Pastry Recipes

Rhubarb Strawberry Crisp

Every spring I have to make a rhubarb dish.  Folks from the US Northeast and Midwest understand as do folks in the Middle East, most others have never eaten the stuff.

Rhubarb is a vegetable that looks like celery with a sunburn. It’s tart and it’s non sweetness sets off sweet fruits and rich fatty foods such as salmon and foie gras.  Much of what we find in the supermarket here is hothouse rhubarb, which tends to be less tart than the outdoor spring grown variety.  Schneider tells us that the more red the skin, the less tart the taste. That’s good information, since Rule Number One, regarding rhubarb, is to not kill the tartness.

We had two dinners last week back-to-back, for four and for eight the following evening.  I decided to try something a little different with rhubarb, having posted the Rhubarb Compote and Apple-Rhubard Streusel last year.  (Truth be told: I forgot about last year’s dish.)  The new Gourmet Cookbook had a Rhubarb Strawberry Crumble, so I made that.  Not good, for two reasons.  It broke Rule Number One with the result that the dessert tasted like strawberries with some ‘mystery stuff’ added. It also called for too much butter in the oatmeal topping, so rich that I rolled it out since it would not form a crumble.
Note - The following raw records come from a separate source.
(** * Scrabble-style crossword placement engine

    A shallow embedding of [scrabble_crossword.py] (classes [Trie] and
    [ScrabbleCrossword]) and the properties of its placement validator,
    connectivity rule, candidate ranking and backtracking search.

    Conventions of the embedding.
    - A Python [str] is a list of characters ([ascii]); the model covers
      ASCII text, where [str.upper] maps a-z to A-Z character by character
      and keeps the length.  A grid cell is one character, [' '] meaning
      empty.
    - Python integers are [Z].  List indexing follows Python: an index in
      [-len, 0) counts from the end, an index outside [-len, len) raises
      [IndexError].
    - The validators only read the grid.  They run in a small monad [run]
      that returns either a value or [IndexError] and logs every index pair
      [(r, c)] at which [self.grid[r][c]] is evaluated.
    - The solver mutates [self]; it is written in state-passing style.
      [time.time()] and the [random] module are oracles: the k-th reading of
      the clock and the k-th draw of the generator are functions of k, and
      the state counts how many readings and draws were consumed.
    - Clock readings are rationals and elapsed times are exact; the
      recursion of the solver has no depth limit ([RecursionError] is not
      modelled).
    - [print] calls are not modelled. *)

From Stdlib Require Import List ZArith Ascii Bool Lia QArith Lqa Permutation Sorted.
Import ListNotations.
Open Scope Z_scope.

Set Implicit Arguments.
(** The theorem for 3 spot checks on a domain of 8 points with extension
    factor 2: the positions 1, 3, 5 are augmented by 3, 5, 7, and the row
    ahead of step 5 is the row at 7. *)
Lemma stark_augmented_positions_witness :
  Stark.spotCheckEvaluations Example.starkObject2 [] Example.merged8
  = ([1; 3; 5], [1; 3; 5; 7], map (fun a => Example.merged8 !! a) [1; 3; 5; 7])
  /\ Stark.pEvaluations
       (Stark.decodeEvaluations 0 (map (fun a => nth a Example.merged8 []) [1; 3; 5; 7])
          [1; 3; 5; 7]
          {| Stark.pEvaluations := ∅; Stark.bEvaluations := ∅; Stark.dEvaluations := ∅ |})
     !! 7
     = Some [7%Z].
Proof.
  assert (Hsize : 0 < length Example.merged8) by (vm_compute; lia).
  assert (Hrange : Forall (fun p => p < length Example.merged8)
            (Stark.getPseudorandomIndexes []
               (Nat.min (Stark.thisExeSpotCheckCount Example.starkObject2)
                  (length Example.merged8
                   - length Example.merged8
                     / Stark.thisExtensionFactor Example.starkObject2))
               (length Example.merged8)
               (Stark.thisExtensionFactor Example.starkObject2))).
  { vm_compute. repeat constructor. }
  destruct (stark_augmented_positions (air := Example.air) Example.starkObject2 []
              Example.merged8 0 Hsize Hrange) as (_ & Hprover & Hahead & _).
  split; [exact Hprover|].
  destruct (Hahead 5 ltac:(vm_compute; repeat constructor)) as (_ & Hrow & _).
  exact Hrow.
Defined.

(** ** Validation of the security options (C8) *)

Lemma isPowerOf2_Int (z : Z) :
  isPowerOf2 (Int z) = true <-> exists k : Z, (0 <= k)%Z /\ z = (2 ^ k)%Z.
Proof.
  simpl. rewrite bool_decide_eq_true. split.
  - intros [Hpos Heq]. exists (Z.log2 z). split; [apply Z.log2_nonneg|exact Heq].
  - intros [k [Hk ->]]. split; [apply Z.pow_pos_nonneg; lia|].
    rewrite Z.log2_pow2 by assumption. reflexivity.
Qed.

Lemma validateExtensionFactor_cases (x : option Number) (degree : positive) :
  (acceptsExtensionFactor degree x
   /\ Stark.validateExtensionFactor x degree
      = Return (default (Int (2 ^ Z.log2_up (Z.pos degree * 2))) x))
  \/ (~ acceptsExtensionFactor degree x
      /\ exists message, Stark.validateExtensionFactor x degree = Throw (TypeError message)).
Proof.
  unfold acceptsExtensionFactor, Stark.validateExtensionFactor, Stark.MAX_EXTENSION_FACTOR.
  destruct x as [[z|f| | |]|]; simpl.
  - destruct (bool_decide (z < 2)%Z) eqn:Hlo; simpl.
    { apply bool_decide_eq_true in Hlo. right. split; [|eauto].
      intros [|[k [Hk [= ->]]]]; [discriminate|lia]. }
    apply bool_decide_eq_false in Hlo.
    destruct (bool_decide (z > 32)%Z) eqn:Hhi; simpl.
    { apply bool_decide_eq_true in Hhi. right. split; [|eauto].
      intros [|[k [Hk [= ->]]]]; [discriminate|lia]. }
    apply bool_decide_eq_false in Hhi.
    destruct (bool_decide (0 < z /\ z = 2 ^ Z.log2 z)%Z) eqn:Hpow; simpl.
    + pose proof (proj1 (isPowerOf2_Int z) Hpow) as [k [Hk ->]].
      destruct (bool_decide (2 ^ k < 2 * Z.pos degree)%Z) eqn:Hdeg.
      * apply bool_decide_eq_true in Hdeg. right. split; [|eauto].
        intros [|[k' [Hk' [= Heq]]]]; [discriminate|]. rewrite Heq in Hdeg. lia.
      * apply bool_decide_eq_false in Hdeg. left. split; [|reflexivity].
        right. exists k. split; [lia|reflexivity].
    + right. split; [|eauto].
      intros [|[k [Hk [= ->]]]]; [discriminate|].
      assert (isPowerOf2 (Int (2 ^ k)) = true) as Htrue
        by (apply isPowerOf2_Int; exists k; split; [lia|reflexivity]).
      simpl in Htrue. congruence.
  - right. split; [intros [|[k [Hk ?]]]; discriminate|].
    rewrite orb_true_r. eauto.
  - right. split; [intros [|[k [Hk ?]]]; discriminate|eauto].
  - right. split; [intros [|[k [Hk ?]]]; discriminate|eauto].
  - right. split; [intros [|[k [Hk ?]]]; discriminate|eauto].
  - left. split; [left|]; reflexivity.
Qed.

Lemma validateSpotCheckCount_cases (x : option Number) (fallback max : Z) (message : string) :
  (1 <= fallback <= max)%Z ->
  (acceptsCount max x
   /\ Stark.validateSpotCheckCount x fallback max message
      = Return match x with
               | Some (Int z) => if decide (z = 0%Z) then Int fallback else Int z
               | _ => Int fallback
               end)
  \/ (~ acceptsCount max x
      /\ Stark.validateSpotCheckCount x fallback max message = Throw (TypeError message)).
Proof.
  intros Hfallback.
  assert (Hdefault : Stark.validateSpotCheckCount None fallback max message
                     = Return (Int fallback)).
  { unfold Stark.validateSpotCheckCount. simpl.
    rewrite !bool_decide_eq_false_2 by lia. reflexivity. }
  unfold acceptsCount.
  destruct x as [[z|f| | |]|].
  - destruct (decide (z = 0%Z)) as [->|Hz].
    { left. split; [auto|]. exact Hdefault. }
    unfold Stark.validateSpotCheckCount.
    replace (orDefault (Some (Int z)) (Int fallback)) with (Int z)
      by (destruct z; simpl; congruence).
    simpl.
    destruct (bool_decide (z < 1)%Z) eqn:Hlo; simpl.
    { apply bool_decide_eq_true in Hlo. right. split; [|reflexivity].
      intros [|[[=]|[|[z' [Hz' [= ->]]]]]]; try discriminate; lia. }
    apply bool_decide_eq_false in Hlo.
    destruct (bool_decide (z > max)%Z) eqn:Hhi; simpl.
    { apply bool_decide_eq_true in Hhi. right. split; [|reflexivity].
      intros [|[[=]|[|[z' [Hz' [= ->]]]]]]; try discriminate; lia. }
    apply bool_decide_eq_false in Hhi.
    left. split; [|reflexivity]. right; right; right. exists z. split; [lia|reflexivity].
  - right. split.
    + intros [|[|[|[z' [Hz' ?]]]]]; discriminate.
    + unfold Stark.validateSpotCheckCount. simpl. rewrite orb_true_r. reflexivity.
  - left. split; [auto|exact Hdefault].
  - right. split.
    + intros [|[|[|[z' [Hz' ?]]]]]; discriminate.
    + reflexivity.
  - right. split.
    + intros [|[|[|[z' [Hz' ?]]]]]; discriminate.
    + reflexivity.
  - left. split; [auto|exact Hdefault].
Qed.

Lemma validateHashAlgorithm_cases (x : option string) :
  (acceptsHashAlgorithm x
   /\ Stark.validateHashAlgorithm x
      = Return match x with
               | Some name => if decide (name = ""%string) then "sha256"%string else name
               | None => "sha256"%string
               end)
  \/ (~ acceptsHashAlgorithm x
      /\ exists name,
           Stark.validateHashAlgorithm x = Throw (TypeError (Stark.hashNotSupported name))).
Proof.
  unfold acceptsHashAlgorithm, Stark.validateHashAlgorithm, Stark.HASH_ALGORITHMS.
  destruct x as [name|]; [|left; split; [left|]; reflexivity].
  destruct (decide (name = ""%string)) as [->|Hempty].
  { left. split; [auto|reflexivity]. }
  destruct (bool_decide (name ∈ ["sha256"%string; "blake2s256"%string])) eqn:Hin; simpl.
  - left. split; [|reflexivity]. apply bool_decide_eq_true in Hin.
    rewrite !elem_of_cons in Hin. destruct Hin as [->|[->|Hin]]; auto.
    inversion Hin.
  - right. split; [|exists name; reflexivity]. apply bool_decide_eq_false in Hin.
    intros [|[[=]|[[= ->]|[= ->]]]]; try discriminate; try contradiction;
      apply Hin; rewrite !elem_of_cons; auto.
Qed.

Lemma validateSecurityOptions_cases (options : option Stark.PartialSecurityOptions)
    (degree : positive) :
  (acceptsOptions degree options
   /\ Stark.validateSecurityOptions options degree
      = Return (validatedOptions degree options))
  \/ (~ acceptsOptions degree options
      /\ exists message,
           Stark.validateSecurityOptions options degree = Throw (TypeError message)).
Proof.
  unfold acceptsOptions, Stark.validateSecurityOptions, validatedOptions.
  destruct (validateExtensionFactor_cases
              (Stark.optionField options Stark.optExtensionFactor) degree)
    as [[Ha1 ->]|[Hn1 [m1 ->]]]; simpl; [|right; split; [tauto|eauto]].
  destruct (validateSpotCheckCount_cases
              (Stark.optionField options Stark.optExeSpotCheckCount)
              Stark.DEFAULT_EXE_SPOT_CHECKS Stark.MAX_EXE_SPOT_CHECK_COUNT
              Stark.exeSampleSize ltac:(vm_compute; split; discriminate))
    as [[Ha2 ->]|[Hn2 ->]]; simpl; [|right; split; [tauto|eauto]].
  destruct (validateSpotCheckCount_cases
              (Stark.optionField options Stark.optFriSpotCheckCount)
              Stark.DEFAULT_FRI_SPOT_CHECKS Stark.MAX_FRI_SPOT_CHECK_COUNT
              Stark.friSampleSize ltac:(vm_compute; split; discriminate))
    as [[Ha3 ->]|[Hn3 ->]]; simpl; [|right; split; [tauto|eauto]].
  destruct (validateHashAlgorithm_cases
              (Stark.optionField options Stark.optHashAlgorithm))
    as [[Ha4 ->]|[Hn4 [name ->]]]; simpl; [|right; split; [tauto|eauto]].
  left. split; [tauto|]. reflexivity.
Qed.

(** C8, as the code has it. Validation accepts exactly the options whose
    extension factor is absent or an integer power of 2 in [2,32] that is at
    least twice the constraint degree, whose spot check counts are absent,
    falsy or integers in [1,128] and [1,64], and whose hash algorithm is
    absent, empty, sha256 or blake2s256; it returns them with the defaults
    filled in (the least power of 2 that is at least twice the constraint
    degree, 80, 40, sha256). Anything else is a [TypeError], thrown by the
    constructor, so that no [Stark] object exists to prove or verify with. *)
Theorem security_options_validation (air : Stark.Air)
    (options : option Stark.PartialSecurityOptions) :
  let degree := Stark.maxConstraintDegree in
  (Stark.validateSecurityOptions options degree = Return (validatedOptions degree options)
   <-> acceptsOptions degree options)
  /\ ((exists message,
         Stark.validateSecurityOptions options degree = Throw (TypeError message)
         /\ Stark.construct options = Throw (TypeError message))
      <-> ~ acceptsOptions degree options)
  /\ (Stark.optionField options Stark.optExtensionFactor = None ->
      exists k : Z,
        Stark.extensionFactor (validatedOptions degree options) = Int (2 ^ k)
        /\ (0 <= k /\ 2 * Z.pos degree <= 2 ^ k < 4 * Z.pos degree)%Z).
Proof.
  intros degree.
  destruct (validateSecurityOptions_cases options degree) as [[Ha Hv]|[Hn [m Hv]]].
  - split; [tauto|]. split.
    + split; [|tauto]. intros [m [Hm _]]. congruence.
    + intros Habsent. exists (Z.log2_up (Z.pos degree * 2)).
      unfold validatedOptions. simpl. rewrite Habsent. simpl.
      split; [reflexivity|].
      pose proof (Z.log2_up_spec (Z.pos degree * 2) ltac:(lia)) as [Hlo Hhi].
      pose proof (Z.log2_up_nonneg (Z.pos degree * 2)).
      split; [assumption|]. split; [lia|].
      replace (Z.log2_up (Z.pos degree * 2))
        with (Z.succ (Z.pred (Z.log2_up (Z.pos degree * 2)))) by lia.
      rewrite Z.pow_succ_r; [lia|].
      assert (0 < Z.log2_up (Z.pos degree * 2))%Z by (apply Z.log2_up_pos; lia). lia.
  - split; [split; [congruence|tauto]|]. split.
    + split; [tauto|]. intros _. exists m. split; [exact Hv|].
      unfold Stark.construct. fold degree. rewrite Hv. reflexivity.
    + intros Habsent. exists (Z.log2_up (Z.pos degree * 2)).
      unfold validatedOptions. simpl. rewrite Habsent. simpl.
      split; [reflexivity|].
      pose proof (Z.log2_up_spec (Z.pos degree * 2) ltac:(lia)) as [Hlo Hhi].
      pose proof (Z.log2_up_nonneg (Z.pos degree * 2)).
      split; [assumption|]. split; [lia|].
      replace (Z.log2_up (Z.pos degree * 2))
        with (Z.succ (Z.pred (Z.log2_up (Z.pos degree * 2)))) by lia.
      rewrite Z.pow_succ_r; [lia|].
      assert (0 < Z.log2_up (Z.pos degree * 2))%Z by (apply Z.log2_up_pos; lia). lia.
Qed.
Cooks may not be smart, but good ones are highly observant.  So, came the dawn, I ran out for more rhubarb and strawberries and proceeded to make this dish a tart dessert.  “Hey this tastes like rhubarb, and there’s strawberries in it, too!”

Rhubarb Strawberry Crisp

See abbreviations if needed

Yield:  serves 8 to 10

2lbs           rhubarb, ends trimmed, stalk sliced on the bias 1/4″ thick

1.5lbs         strawberries, halved or quartered to bite sized

3/4C           sugar

3T             cornstarch

1T             lemon juice

pinch          salt

For the Topping:

1/2C          flour

3/4C          light brown
sugar

pinch          salt

7T            butter, cubed and at ambient temperature

1.5C         Quaker oats

1.  Preheat oven to 375F

2.  Place sliced rhubarb and strawberries in large SSB

3.  Measure out the sugar and cornstarch and dry-mix them together

4.  Add the lemon juice to the SSB and fold it in

5.  Add the sugar/cornstarch mix and fold in thoroughly

6.  Place all in a 12 X 8 inch baking dish and tap down gently to remove gaps

For the topping:

7.  Place the flour, brown sugar, oats and salt in another SSB

8.  Add the butter cubes and work in by hand to form a crumbly
mixture

9.  Crumble the topping over the filling evenly

10.  Cover baking dish with aluminum foil and bake for 20 minutes

11.  Remove the foil and bake until the filling is bubbling and the topping is nicely browned, about 30 minutes more (see note)

12.  Serve warm or at ambient temperature with a dollop of sour cream laced with Grand Marnier

Note:  If you think the whole thing might bubble over, place a sheet pan under the baking dish.